Saved data entries
..............................

Lemma fresh_page_total out regs s v gfp :
  al_inv out regs [] 0 s -> 0 < regs v ->
  total ((p <-- __iommu_alloc_pages env gfp ;;;
    match p with
    | None => mret None
    | Some page =>
        r <-- (if is_secure_vmid v then io_pgtable_hyp_assign_page env v page else mret 0) ;;;
        if r =? 0 then modify (fun s => s <| al_private := <[page := v]> (al_private s) |>) ;;; mret (Some page)
        else mret None
    end) (W s)) (alloc_ok out regs v gfp).
Proof.
  intros HI Hr. unfold __iommu_alloc_pages. rewrite run_assoc. apply (total_tick out regs [] 0); [done|]. intros s1 H1 _ _ _ _ _ _.
  rewrite run_assoc. apply total_gets. destruct (ae_page env (al_taken s1) (al_tick s)) as [page|] eqn:Ep; [|by rewrite run_ret].
  apply page_fresh in Ep. rewrite run_assoc. apply total_modify. rewrite run_ret.
  match goal with |- total (_ (W ?x)) _ => set (s2 := x) end.
  assert (forall q, q <> page -> q ∈ al_clean s1 -> q ∈ al_clean s2) as Hc.
  { intros q Hne Hq. cbn. destruct (gfp_zero gfp); set_solver. }
  assert (gfp_zero gfp = true -> page ∈ al_clean s2) as Hz by (intros Z; cbn; rewrite Z; set_solver).
  assert (al_shared s1 !! page = None) as Hs.
  { destruct (al_shared s1 !! page) as [w|] eqn:E; [|done]. by apply (ai_shared _ _ _ _ _ H1) in E. }
  assert (al_inv out regs [] 0 s2) as H2 by (by apply (new_page_inv out regs s1 s2 page); try done; intros q Hq; split_and!; try done; apply Hc).
  assert (forall s3, al_pools s3 = al_pools s1 -> al_count s3 = al_count s1 -> al_taken s3 = al_taken s2 -> al_clean s3 = al_clean s2 ->
    al_private s3 = al_private s1 -> (forall q, q <> page -> al_shared s3 !! q = al_shared s1 !! q) ->
    al_shared s3 !! page = (if is_secure_vmid v then Some v else None) ->
    alloc_ok out regs v gfp (Some page) (s3 <| al_private := <[page := v]> (al_private s3) |>)) as Done.
  { intros s3 E1 E2 E3 E4 E5 E6 E7. set (s4 := s3 <| al_private := _ |>).
    destruct (new_page_inv out regs s1 s4 page) as [_ H4]; try done.
    - intros q Hne. split_and!; [cbn; by rewrite lookup_insert_ne, E5|by apply E6|]. intros Hq. cbn. rewrite E4. by apply Hc.
    - destruct (H4 v) as [? ?]; [|done|].
      { split; [cbn; rewrite E3; cbn; set_solver|]. split; [apply lookup_insert_eq|exact E7]. }
      split; [done|]. split; [done|]. cbn. by rewrite E4. }
  destruct (is_secure_vmid v).
  2: { rewrite run_ret. cbn [Z.eqb]. apply total_modify. apply total_ret. by apply Done. }
  unfold io_pgtable_hyp_assign_page. rewrite run_assoc. apply (total_tick out regs [] 0); [done|]. intros s3 H3 E1 E2 E3 E4 E5 E6.
  rewrite run_assoc. apply total_modify. rewrite run_ret. destruct (ae_assign env _ =? 0); cbn [Z.eqb Z.opp EADDRNOTAVAIL].
  - apply total_modify. apply total_ret. apply Done; try done.
    + intros q Hne. cbn. by rewrite lookup_insert_ne, E4.
    + apply lookup_insert_eq.
  - apply total_ret. apply (new_page_inv out regs s1 _ page); try done.
    intros q Hne. cbn. rewrite lookup_insert_ne, E2, E4 by done. split_and!; try done. rewrite E5. by apply Hc.
Qed.

(** A page for a client is nobody else's, holds zeroes if that was asked for, and
    can be read by the machine of the VMID and no other. *)
Lemma alloc_page_total out regs s v gfp :
  al_inv out regs [] 0 s -> 0 < regs v -> gfp_blocking gfp = true \/ v = 0 ->
  total (qcom_io_pgtable_alloc_page env v gfp (W s)) (alloc_ok out regs v gfp).
Proof.
  intros HI Hr Hg. unfold qcom_io_pgtable_alloc_page.
  assert (negb (gfp_blocking gfp) && is_secure_vmid v = false) as ->.
  { destruct Hg as [->| ->]; [done|]. by rewrite andb_false_r. }
  pose proof (ai_ref _ _ _ _ _ HI v) as Er. destruct (xa_load (al_pools s) v) as [pool|] eqn:E; [|lia].
  unfold alloc_page_from_pool. rewrite run_assoc. eapply total_get_pool; [exact E|]. rewrite run_assoc.
  destruct pool as [ref [|page l]]; cbn [po_pages __alloc_page_from_pool]; unfold put_pool.
  - rewrite run_ret, run_assoc. apply total_modify. rewrite run_ret. cbn [fst snd].
    match goal with |- total (_ (W ?x)) _ => set (s1 := x) end.
    assert (al_inv out regs [] 0 s1) as H1.
    { apply (replace_pool out regs [] 0 s s1 v _ (mk_pool ref []) [] 0 HI E); try done;
        [|constructor|constructor|by intros ? ?%elem_of_nil|by intros ? ?%elem_of_nil].
      cbn. rewrite (ai_count _ _ _ _ _ HI), total_store by apply HI. unfold pages_at. rewrite E. cbn. lia. }
    by apply fresh_page_total.
  - rewrite run_assoc. apply total_modify. rewrite run_ret, run_assoc. apply total_modify. rewrite run_ret. cbn [fst snd].
    match goal with |- total (_ (W ?x)) _ => set (s1 := x) end. apply total_ret.
    destruct (ai_pool _ _ _ _ _ HI page v) as (Hb & Hc & Ho & Hl); [exists (mk_pool ref (page :: l)); split; [done|by left]|].
    pose proof (ai_nodup _ _ _ _ _ HI _ _ E) as Hn. apply NoDup_cons in Hn as [Hn1 Hn2].
    assert (al_inv out regs [page] 0 s1) as H1.
    { apply (replace_pool out regs [] 0 s s1 v _ (mk_pool ref l) [page] 0 HI E); try done.
      - cbn. rewrite (ai_count _ _ _ _ _ HI), total_store by apply HI. unfold pages_at. rewrite E. cbn. lia.
      - apply NoDup_singleton.
      - intros q Hq. destruct (ai_pool _ _ _ _ _ HI q v) as (B & C & O & _); [exists (mk_pool ref (page :: l)); split; [done|by right]|].
        split_and!; try done. intros ->%list_elem_of_singleton. done.
      - intros q ->%list_elem_of_singleton. split; [done|]. split; [by exists v|]. intros w Hw Hin.
        destruct (ai_pool _ _ _ _ _ HI page w Hin) as (B & _). apply Hw. by apply (belongs_inj s page). }
    destruct (move_to_client out regs [] 0 s1 page v H1) as (_ & _ & H2); [by apply (belongs_same s)|done|]. by split_and!.
Qed.
(* ===== verification/IoPgtable.v ===== *)
(** * IoPgtable: page tables of an IO memory management unit
      (src/drivers/iommu/qcom-io-pgtable-arm.c, and from
      src/drivers/iommu/arm/arm-smmu/arm-smmu.c the functions that put off the
      freeing of pages)

    A page table is a tree of pages with entries of 64 bits. The memory of the
    pages is a map from the address of a page to its entries; what the device
    reads is a second such map, which the cache maintenance of the code brings up
    to date, or the first one when the device reads through the caches. Pages
    come from any allocator with the interface [PageAlloc], of which PgAlloc.v is
    an instance. Virtual and physical addresses of a page are not told apart. *)
From stdpp Require Import prelude gmap list.
From S2P Require Import Prelude.
From S2P Require Import Effects.
From S2P Require Import XArray.
From S2P Require Import PgAlloc.
#[local] Open Scope kernel_scope.

(** ** Allocators of pages *)

Class PageAlloc := {
  pa_state : Type;
  (* a page, or none, and whether it holds zeroes; undefined on a [BUG_ON] *)
  pa_alloc : Z -> gfp_t -> pa_state -> option (option Z * bool * pa_state);
  pa_free : Z -> pa_state -> option pa_state;
  pa_register : Z -> pa_state -> option (Z * pa_state);
  pa_unregister : Z -> pa_state -> option pa_state;
}.

(** ** Constants *)

Definition SZ_4K : Z := 2 ^ 12.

..............................

## DIRECTIONS
Using the entries, count how many lines contain the string "that". Write only the number.

## ANSWER TO THE PROBLEM
2